Helmand is currently the source of 57 percent of the opium output in Afghanistan, which produces 90 percent of the world's opium, the Reuters reported in early September. Despite a 33-percent reduction in poppy seed production compared to last year, still 69,833 hectares of poppy fields remain under cultivation in the province.

Opium addiction among rural women has been exacerbated by a lack of access to health services either due to cultural restrictions or dearth of health centres, say health workers. “Women use opium not for fun or luxury but as the only available painkiller to them,” said Mahbooba Ebadi, an obstetrician in Balkh. It is unclear how many Afghan women use opium, but a 2005 addiction survey by the UN Office on Drugs and Crime (UNODC) put the number of adult female drug users in the country at 120,000. At least 900,000 Afghans were estimated to be drug addicts out of a population of 25 million in 2005.
IRIN, Jul. 16, 2009

The news agency said that the amount of opium Afghanistan produces every year far exceeds world demand for illicit opiates derived from the drug, around 5,000 tons. High levels of production over the past few years have caused prices of opium to fall dramatically.

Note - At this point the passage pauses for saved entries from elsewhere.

Lemma step_paired B m m' : ranks_distinct -> paired (≡ₚ) B m -> sched_step m m' -> paired (≡ₚ) B m'.
Proof.
  intros Hd Hp Hs.
  assert (Happ : forall x y z : list (Z * Z * Z), x ≡ₚ y -> x ++ z ≡ₚ y ++ z) by (intros x y z ->; done).
  destruct Hs as (sc & sr & zc & [rank it l1 l2 Hi1 Hi2 Hne Hl Hpe _|rank it l1 l2 o n o' Hi1 Hi2 Hne Hl Hpe He _]);
    apply pending_spec in Hpe as (Hp1 & Hp2 & Hp3).
  - apply (place_paired (≡ₚ) Happ B m zc rank _ sc sr _ (sent_of (bi_offset it) (bi_count it) it rank loop)
             (bi_offset it, bi_count it, loop)); try done.
    + intros zc' rank'. rewrite Hl, !keys_of_app, !keys_of_cons.
      assert (Hit : is_sent zc' rank' it = false) by (unfold is_sent; rewrite Hp1; by rewrite andb_false_r).
      rewrite Hit. cbn [app]. change (key (sent_of (bi_offset it) (bi_count it) it rank loop)) with (bi_offset it, bi_count it, loop).
      rewrite <-!app_assoc. by rewrite (Permutation_app_comm (keys_of _ l2)).
    + intros q. rewrite Hl, !keys_of_app, !keys_of_cons. unfold is_got. cbn. by rewrite Hp2.
    + intros zc' rank'. unfold is_sent. cbn. rewrite Hp3, (Z.eqb_sym (Z.of_nat zc)), (Z.eqb_sym rank). apply andb_comm.
  - apply (place_paired (≡ₚ) Happ B m zc rank _ sc sr _ (sent_of o n it rank loop) (o, n, loop)); try done.
    + intros zc' rank'. rewrite Hl, !keys_of_app, !keys_of_cons.
      assert (Hit : is_sent zc' rank' it = false) by (unfold is_sent; rewrite Hp1; by rewrite andb_false_r).
      assert (Hop : is_sent zc' rank' (open_of o' (bi_count it - n) it) = false) by done.
      rewrite Hit, Hop. cbn [app]. rewrite app_nil_r. change (key (sent_of o n it rank loop)) with (o, n, loop).
      by rewrite (app_assoc (keys_of _ l1)).
    + intros q. rewrite Hl, !keys_of_app, !keys_of_cons. unfold is_got. cbn. rewrite Hp2. cbn. by rewrite app_nil_r.
    + intros zc' rank'. unfold is_sent. cbn. rewrite Hp3, (Z.eqb_sym (Z.of_nat zc)), (Z.eqb_sym rank). apply andb_comm.
Qed.

(** *** The order of sends and receives *)

Definition to_cluster (z : Z) (it : flagcxBufferInfo) : bool := negb (bi_isRecv it) && (bi_clusterIdToSend it =? z).
Definition sends_for (z : Z) (l : list flagcxBufferInfo) : list flagcxBufferInfo := filter (fun it => to_cluster z it = true) l.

The Afghan official quoted a number of the female addicts as saying that they had developed the habit mainly due to their constant involvement in the cultivation and production of the drug.

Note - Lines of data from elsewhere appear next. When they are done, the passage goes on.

(* ===== verification/C2cRefresh.v ===== *)
(** What [flagcxC2cPlanner::refresh] lays out ([flagcx/runner/c2c_algo.cc]):
    with the coarse granularity and outside the pipelined reductions, the
    inter-cluster ranks of a cluster share its data without gap or overlap,
    once per destination cluster. *)
From S2P Require Import Prelude Flagcx Arrays C2cBuffers C2cPlanner C2cSchedule.

(** ** Writing one list *)

(** [m'] is [m] with [l] appended to the list of rank [r] of cluster [c]. *)
Definition appended (m m' : mgr) (c r : Z) (l : list flagcxBufferInfo) : Prop :=
  forall c' r', getBufferInfoList m' c' r'
    = if bool_decide ((c', r') = (c, r)) then getBufferInfoList m c r ++ l else getBufferInfoList m c' r'.

Lemma appended_nil m c r : appended m m c r [].
Proof. intros c' r'. destruct (bool_decide_reflect ((c', r') = (c, r))) as [[= -> ->]|]; [|done]. by rewrite app_nil_r. Qed.

Lemma appended_app m1 m2 m3 c r l1 l2 :
  appended m1 m2 c r l1 -> appended m2 m3 c r l2 -> appended m1 m3 c r (l1 ++ l2).
Proof.
  intros H1 H2 c' r'. rewrite H2, !H1. rewrite (bool_decide_eq_true_2 ((c, r) = (c, r))) by done.
  destruct (bool_decide _); [by rewrite app_assoc|done].
Qed.

Lemma appended_push m c r o n d recv sch peer loop :
  appended m (pushBackBufferInfo m c r o n d recv sch peer loop) c r [MkBufferInfo o n d recv sch peer loop].
Proof. intros c' r'. unfold pushBackBufferInfo. by rewrite getBufferInfoList_set. Qed.

(** ** The layout *)

Lemma foldl_seq_one {A : Type} (f : A -> nat -> A) a : foldl f a (seq 0 (Z.to_nat 1)) = f a 0%nat.
Proof. done. Qed.

Section Layout.
Variable p : flagcxC2cPlanner.
Let L := pl_clusterInterRankList p.
Let sizes := cc_clusterSizes (pl_comm p).

(** The data of cluster [i]: where it starts and how long it is. *)
Definition cluster_size (i : nat) : Z := default 0 (sizes !! i).
Definition cluster_offset (i : nat) : Z := foldr Z.add 0 (take i sizes).
Definition cluster_base (i : nat) : Z := if sendGe p then 0 else cluster_offset i * pl_sendCount p.
Definition cluster_data (i : nat) : Z := if sendGe p then pl_totalCount p else pl_sendCount p * cluster_size i.

(** How many ranks of cluster [i] send, and the share of the [j]-th. *)
Definition cluster_ranks (i : nat) : list Z := default [] (L !! i).
Definition cluster_n (i : nat) : Z := if pl_multiNic p then Z.of_nat (length (cluster_ranks i)) else 1.
Definition share_start (i : nat) (j : Z) : Z :=
  cluster_data i / cluster_n i * j + Z.max 0 (j - (cluster_n i - cluster_data i mod cluster_n i)).
Definition share_count (i : nat) (j : Z) : Z := share_start i (j + 1) - share_start i j.

(** The clusters of a rooted collective that have nothing to send, or whose
    entries are marked from the start. *)
Definition silent (i : nat) : bool :=
  (0 <=? pl_rootClusterId p) && (op_is (pl_commOp p) flagcxCommOpScatter || op_is (pl_commOp p) flagcxCommOpBroadcast) &&
  negb (Z.of_nat i =? pl_rootClusterId p).
Definition premarked (i : nat) : bool :=
  (0 <=? pl_rootClusterId p) && (op_is (pl_commOp p) flagcxCommOpReduce || op_is (pl_commOp p) flagcxCommOpGather) &&
  (Z.of_nat i =? pl_rootClusterId p).

Definition share_entry (i : nat) (j : Z) (z : nat) : flagcxBufferInfo :=
  MkBufferInfo (cluster_base i + share_start i j) (share_count i j) (Z.of_nat z) false (premarked i) (-1) (-1).
Definition sends_to (i : nat) (j : Z) (z : nat) : bool :=
  negb (Z.of_nat i =? Z.of_nat z) && negb (silent i) && (0 <? share_count i j).
Definition share_list (i : nat) (j : Z) : list flagcxBufferInfo :=
  share_entry i j <$> filter (fun z => sends_to i j z = true) (seq 0 (length L)).

(** What the layout needs of the communicator and the counts. *)
Record layout_ok : Prop := {
  lo_nonempty : Forall (fun ranks => ranks <> []) L;
  lo_nodup : Forall (fun ranks : list Z => NoDup ranks) L;
  lo_ranks : Forall (fun ranks : list Z => Forall (fun r => 0 <= r) ranks) L;
  lo_sizes : (length L <= length sizes)%nat;
  lo_positive : Forall (fun s => 0 < s) sizes;
  lo_counts : 0 <= pl_sendCount p /\ pl_sendCount p <= pl_totalCount p;
  lo_range : pl_totalCount p < U64_MOD;
  lo_total : sendGe p = false -> pl_sendCount p * foldr Z.add 0 sizes < U64_MOD;
  lo_plain : pipelined_reduction p = false
}.

Section Facts.
Hypothesis (Hok : layout_ok).

Lemma cluster_n_pos i : (i < length L)%nat -> 0 < cluster_n i.
Proof.
  intros [ranks Hr]%lookup_lt_is_Some_2. unfold cluster_n, cluster_ranks. rewrite Hr. cbn.
  pose proof (lo_nonempty Hok) as Hne. rewrite Forall_forall in Hne. specialize (Hne ranks (list_elem_of_lookup_2 _ _ _ Hr)).
  destruct (pl_multiNic p); [|lia]. destruct ranks; [done|]. cbn. lia.
Qed.

Lemma sum_nonneg l : Forall (fun s => 0 < s) l -> 0 <= foldr Z.add 0 l.
Proof. induction 1; cbn in *; lia. Qed.

Lemma cluster_size_lookup i : (i < length L)%nat -> sizes !! i = Some (cluster_size i).
Proof.
  intros Hi. pose proof (lo_sizes Hok). unfold cluster_size.
  destruct (lookup_lt_is_Some_2 sizes i) as [s Hs]; [lia|]. by rewrite Hs.
Qed.

Lemma cluster_size_pos i : (i < length L)%nat -> 0 < cluster_size i.
Proof.
  intros Hi%cluster_size_lookup. pose proof (lo_positive Hok) as Hp. rewrite Forall_forall in Hp.
  eapply Hp, list_elem_of_lookup_2, Hi.
Qed.

Lemma cluster_offset_S i : (i < length L)%nat -> cluster_offset (S i) = cluster_offset i + cluster_size i.
Proof.
  intros Hi. unfold cluster_offset. rewrite (take_S_r _ _ _ (cluster_size_lookup i Hi)), foldr_app. cbn.
  generalize (cluster_size i). intros s. rewrite Z.add_0_r. induction (take i sizes) as [|x l IH]; cbn; lia.
Qed.

Lemma cluster_offset_bound i : (i < length L)%nat -> 0 <= cluster_offset i /\ cluster_offset i + cluster_size i <= foldr Z.add 0 sizes.
Proof.
  intros Hi. rewrite <-cluster_offset_S by done. unfold cluster_offset. pose proof (lo_positive Hok) as Hp.
  assert (Hsum : forall l k, foldr Z.add 0 (take k l) + foldr Z.add 0 (drop k l) = foldr Z.add 0 l).
  { induction l as [|x l IH]; intros [|k]; try done. cbn. rewrite <-Z.add_assoc. by rewrite IH. }
  split.
  - apply sum_nonneg. by apply Forall_take.
  - rewrite <-(Hsum sizes (S i)). pose proof (sum_nonneg (drop (S i) sizes) (Forall_drop _ _ _ Hp)). lia.
Qed.

Lemma cluster_region i : (i < length L)%nat ->
  0 <= cluster_base i /\ 0 <= cluster_data i /\ cluster_base i + cluster_data i < U64_MOD.
Proof.
  intros Hi. unfold cluster_base, cluster_data. pose proof (lo_counts Hok). pose proof (lo_range Hok).
  pose proof (cluster_offset_bound i Hi). pose proof (cluster_size_pos i Hi).
  destruct (sendGe p) eqn:Hs; [lia|]. pose proof (lo_total Hok Hs). split_and!; nia.
Qed.

(** When the ranks receive more than they send, the data of different clusters
    are disjoint. *)
Lemma cluster_offset_mono i k : (i < k)%nat -> (k < length L)%nat -> cluster_offset i + cluster_size i <= cluster_offset k.
Proof.
  intros Hik Hk. induction k as [|k IH]; [lia|]. rewrite cluster_offset_S by lia.
  pose proof (cluster_size_pos k ltac:(lia)). destruct (decide (i = k)) as [->|]; [lia|].
  specialize (IH ltac:(lia) ltac:(lia)). lia.
Qed.

Lemma cluster_data_apart i k : (i < length L)%nat -> (k < length L)%nat -> i <> k -> sendGe p = false ->
  cluster_base i + cluster_data i <= cluster_base k \/ cluster_base k + cluster_data k <= cluster_base i.
Proof.
  intros Hi Hk Hne Hs. unfold cluster_base, cluster_data. rewrite Hs. pose proof (lo_counts Hok).
  destruct (decide (i < k)%nat).
  - pose proof (cluster_offset_mono i k ltac:(lia) Hk). left. nia.
  - pose proof (cluster_offset_mono k i ltac:(lia) Hi). right. nia.
Qed.

(** Shares follow each other and fill the data. *)
Lemma share_start_0 i : (i < length L)%nat -> share_start i 0 = 0.
Proof.
  intros Hi. unfold share_start. pose proof (cluster_n_pos i Hi).
  pose proof (Z.mod_pos_bound (cluster_data i) (cluster_n i)). lia.
Qed.

Lemma share_start_n i : (i < length L)%nat -> share_start i (cluster_n i) = cluster_data i.
Proof.
  intros Hi. unfold share_start. pose proof (cluster_n_pos i Hi).
  pose proof (Z.mod_pos_bound (cluster_data i) (cluster_n i)). pose proof (Z.div_mod (cluster_data i) (cluster_n i)). lia.
Qed.

Lemma share_count_eq i j :
  share_count i j = cluster_data i / cluster_n i + (if cluster_n i - cluster_data i mod cluster_n i <=? j then 1 else 0).
Proof. unfold share_count, share_start. destruct (Z.leb_spec (cluster_n i - cluster_data i mod cluster_n i) j); lia. Qed.

Lemma share_count_nonneg i j : (i < length L)%nat -> 0 <= share_count i j.
Proof.
  intros Hi. rewrite share_count_eq. pose proof (cluster_n_pos i Hi). pose proof (cluster_region i Hi).
  assert (0 <= cluster_data i / cluster_n i) by (apply Z.div_pos; lia).
  destruct (_ <=? j); lia.
Qed.

Lemma share_mono i (j k : nat) : (i < length L)%nat -> (j <= k)%nat -> share_start i (Z.of_nat j) <= share_start i (Z.of_nat k).
Proof.
  intros Hi. induction 1 as [|k Hjk IH]; [lia|]. pose proof (share_count_nonneg i (Z.of_nat k) Hi) as Hc.
  unfold share_count in Hc. replace (Z.of_nat (S k)) with (Z.of_nat k + 1) by lia. lia.
Qed.

Lemma share_bounds i (j : nat) : (i < length L)%nat -> Z.of_nat j < cluster_n i ->
  0 <= share_start i (Z.of_nat j) /\ share_start i (Z.of_nat j) + share_count i (Z.of_nat j) <= cluster_data i.
Proof.
  intros Hi Hj.
  assert (H0 : share_start i (Z.of_nat 0) <= share_start i (Z.of_nat j)) by (apply share_mono; [done|lia]).
  assert (Hn : share_start i (Z.of_nat (S j)) <= share_start i (Z.of_nat (Z.to_nat (cluster_n i))))
    by (apply share_mono; [done|lia]).
  rewrite Z2Nat.id, (share_start_n i Hi) in Hn by lia. change (Z.of_nat 0) with 0 in H0. rewrite (share_start_0 i Hi) in H0.
  unfold share_count. replace (Z.of_nat j + 1) with (Z.of_nat (S j)) by lia. lia.
Qed.

(** *** The operations compute the shares *)

Definition coarse_env (lcm : Z) (i : nat) : refresh_env :=
  MkRefreshEnv (Z.of_nat i) (cluster_ranks i) (cluster_n i) false lcm (cluster_data i / cluster_n i)
    (cluster_data i mod cluster_n i) (cluster_data i / cluster_n i) (premarked i) (silent i) (cluster_offset i).

Lemma refresh_env_of_eq lcm i :
  (i < length L)%nat -> lcm <> 0 ->
  refresh_env_of p false lcm (cluster_offset i) i (cluster_ranks i) = Some (coarse_env lcm i).
Proof.
  intros Hi Hlcm. unfold refresh_env_of. fold L sizes. pose proof (cluster_n_pos i Hi) as Hn.
  rewrite arr_get_nat, (cluster_size_lookup i Hi).
  cbn [mbind option_bind]. fold (cluster_n i).
  rewrite (proj2 (Z.eqb_neq (cluster_n i) 0)), (proj2 (Z.eqb_neq lcm 0)) by lia. cbn [orb].
  assert (Hd : (if sendGe p then pl_totalCount p else pl_sendCount p *u64 cluster_size i) = cluster_data i).
  { pose proof (cluster_region i Hi) as Hr. unfold cluster_data, cluster_base in *. destruct (sendGe p) eqn:Hs; [done|].
    pose proof (cluster_offset_bound i Hi). pose proof (lo_counts Hok). rewrite Z.mod_small by nia. done. }
  rewrite Hd. done.
Qed.

Lemma rank_count_eq lcm i (j : nat) :
  (i < length L)%nat -> Z.of_nat j < cluster_n i -> rank_count (coarse_env lcm i) (Z.of_nat j) = share_count i (Z.of_nat j).
Proof.
  intros Hi Hj. unfold rank_count. cbn. pose proof (share_bounds i j Hi Hj). pose proof (share_count_nonneg i (Z.of_nat j) Hi).
  pose proof (cluster_region i Hi). rewrite share_count_eq in *. rewrite Z.mod_small; [done|].
  destruct (_ <=? _); lia.
Qed.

One of the women said they had been assigned to collect opium and poppy seeds leading many to become addicted by starting to consume the skins and leaves from the poppies.

Another said her husband, who used to sell and use heroine, got her addicted to the powder as well.

One female, who used to help poppy production in the province's Babaji area, said that many developed the addiction by sucking the poison out of the wounds they received when slitting the opium poppies to extract the juice.

An Afghan parliamentarian representing Helmand, Nasimeh Niazi, has underlined the need for adequate rehabilitation facilities for the addicts.

She said social predicaments, domestic violence, unemployment and the war were some of the main factors contributing to the addiction among women. Niazi insisted that while trying to save the public from the plight, one should attempt to remove the social obstacles.

Incumbent Afghan president, Hamid Karzai has invariably displayed much interest in the Western pursuits in the country.

The United States continues to command some 110,000 American and foreign soldiers there. The troops have so far failed to arrest or eliminate any key militant leader, while many thousands of Afghan civilians have been killed or maimed during clashes and miscalculated attacks by the foreign forces on alleged militant targets.